Wednesday, September 23, 2015

Avoidance

Not an effective way to deal with stress or stressful situations. Avoidance has been my coping mechanism for a very long time.
I realize that I think I may have been tiptoeing around my anxiety for longer than I even imagined. By avoiding things that may trigger that response, I avoid the end result which might be anxiety or worsening depression.
Things that I am avoiding:

1. Getting a job, ohh a big one. I am scared to death to get a job. I just cannot put myself in a new unpredictable situation. That makes me feel uneasy.

2. Visiting my grandmother. I am the worst granddaughter ever. As she is one of my very favorite people on this planet, her progressing dementia is still so difficult for me to face. She is someone else now and I am stuck on the Depression stage of the grieving process, can't get to acceptance. I know I will when it's too late.

3. Trying to make or maintain any friendships. I am alone with Joshua often, but I like the predictability of it. New people =new situations, and there we are again with the anxiety.

4. Making any effort to improve my quality of  life. I have no idea how or what to do. I truly have no idea where my life will take me and as messed up as things are I have no idea what to do about it. It's like a bottleneck in my brain: too many thoughts at once.So I opt to try not to think as much as possible.

5. Making phone calls. I can do this, but have to psych myself up to accomplish it. I may have to talk to someone and I might not know what to say. They will probably find that I am not too bright. Or something else negative, I just know it. This seems to be preventing me from making an appointment with a psychiatrist. Now that I actually have Medicaid, I can actually go.

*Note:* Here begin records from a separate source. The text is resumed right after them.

(** A curvature estimate that is not finite runs no round of the loop:
    a NaN fails the comparison with 0.333, and for an infinity the
    conversion to [int] gives the least [int], so [n - 1] is negative. *)
Lemma nonfinite_no_loop (x : float32) :
  finite x = false ->
  f32_ge x f32_0_333 = false \/ Z.to_nat (int_sub (segments x) 1) = 0%nat.
Proof.
  destruct x as [s|[|]| |s m e]; intros H; try discriminate H.
  - left. reflexivity.
  - right. vm_compute. reflexivity.
  - left. reflexivity.
Qed.

Lemma QuadTo_nonfinite {K : Kernels} (z : Rasterizer) (b c : Vec2) :
  finite (devSquared (pen z) b c) = false -> QuadTo b c z = LineTo c z.
Proof.
  intros H. unfold QuadTo. cbv zeta.
  destruct (nonfinite_no_loop _ H) as [E|E]; rewrite E.
  - apply skip_then.
  - destruct (f32_ge (devSquared (pen z) b c) f32_0_333); apply skip_then.
Qed.

Lemma CubeTo_nonfinite {K : Kernels} (z : Rasterizer) (b c d : Vec2) :
  finite (cubeDevSquared (pen z) b c d) = false -> CubeTo b c d z = LineTo d z.
Proof.
  intros H. unfold CubeTo. cbv zeta.
  destruct (nonfinite_no_loop _ H) as [E|E]; rewrite E.
  - apply skip_then.
  - destruct (f32_ge (cubeDevSquared (pen z) b c d) f32_0_333); apply skip_then.
Qed.

(** When the first estimate is not finite it is the one kept: it is a NaN,
    which no comparison replaces, or an infinity, which nothing exceeds. *)
Lemma cubeDevSquared_nonfinite (a b c d : Vec2) :
  finite (devSquared a b d) = false -> finite (cubeDevSquared a b c d) = false.
Proof.
  unfold cubeDevSquared. cbv zeta. intros H.
  pose proof (devSquared_sign_clear a b d) as Hs.
  destruct (f32_lt (devSquared a b d) (devSquared a c d)) eqn:L; [|exact H].
  destruct (devSquared a b d) as [s|[|]| |s m e]; try discriminate H; try discriminate Hs.
  - destruct (devSquared a c d) as [s'|[|]| |[|] m' e']; discriminate L.
  - discriminate L.
Qed.

(** X9.  A curve through a point that is not finite is one segment.  When
    a coordinate of the pen, of the control point [b] or of the end point
    is a NaN or an infinity, the curvature estimate is a NaN (the test
    [devsq >= 0.333] fails) or an infinity (the conversion to [int] gives
    the least [int] on amd64, so the loop bound [n - 1] is negative): [QuadTo]
    makes exactly one [LineTo] call, to the end point.  The same holds for
    [CubeTo] and its pen, first control point [b] and end point [d]. *)
Theorem nonfinite_curve_is_one_LineTo {K : Kernels} :
  (forall (z : Rasterizer) (b c : Vec2),
     finite_point (pen z) && finite_point b && finite_point c = false ->
     QuadTo b c z = LineTo c z /\ calls_of (QuadTo b c z) = [c]) /\
  (forall (z : Rasterizer) (b c d : Vec2),
     finite_point (pen z) && finite_point b && finite_point d = false ->
     CubeTo b c d z = LineTo d z /\ calls_of (CubeTo b c d z) = [d]).
Proof.
  split.
  - intros z b c H.
    assert (E : QuadTo b c z = LineTo c z)
      by (apply QuadTo_nonfinite, devSquared_nonfinite; exact H).
    split; [exact E | rewrite E; reflexivity].
  - intros z b c d H.
    assert (E : CubeTo b c d z = LineTo d z)
      by (apply CubeTo_nonfinite, cubeDevSquared_nonfinite, devSquared_nonfinite; exact H).
    split; [exact E | rewrite E; reflexivity].
Qed.

(** X10.  The curvature estimate is never negative: the result of
    [devSquared], a sum of two squares rounded to binary32, is a NaN or has
    its sign bit clear (so it is never [-0] nor negative), it never compares
    below 0, and unless it is a NaN it compares at least 0.  The estimate
    [CubeTo] keeps, the greater of two such values, has its sign bit clear
    as well. *)
Theorem devSquared_never_negative (a b c d : Vec2) :
  sign_clear (devSquared a b c) = true /\
  f32_lt (devSquared a b c) f32_zero = false /\
  (is_nan (devSquared a b c) = true \/ f32_ge (devSquared a b c) f32_zero = true) /\
  sign_clear (cubeDevSquared a b c d) = true.
Proof.
  pose proof (devSquared_sign_clear a b c) as H.
  split; [exact H|]. split; [|split].
  - destruct (devSquared a b c) as [[|]|[|]| |[|] m e]; try discriminate H; reflexivity.
  - destruct (devSquared a b c) as [[|]|[|]| |[|] m e]; try discriminate H;
      (left; reflexivity) || (right; reflexivity).
  - unfold cubeDevSquared. cbv zeta.
    destruct (f32_lt (devSquared a b d) (devSquared a c d)); apply devSquared_sign_clear.
Qed.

I actually like staying at home or doing activities with just the boys and myself. I feel safe and secure with them. Especially David, poor guy is like my stress sponge, whatever I can't handle he takes on. But that isn't healthy for him either.
Rarely, good things happen in my life. This has been going on for a long, long time. The good things in my life I can count on one hand. I am married to one and the other three I bore.
I really could use a break. Before I break.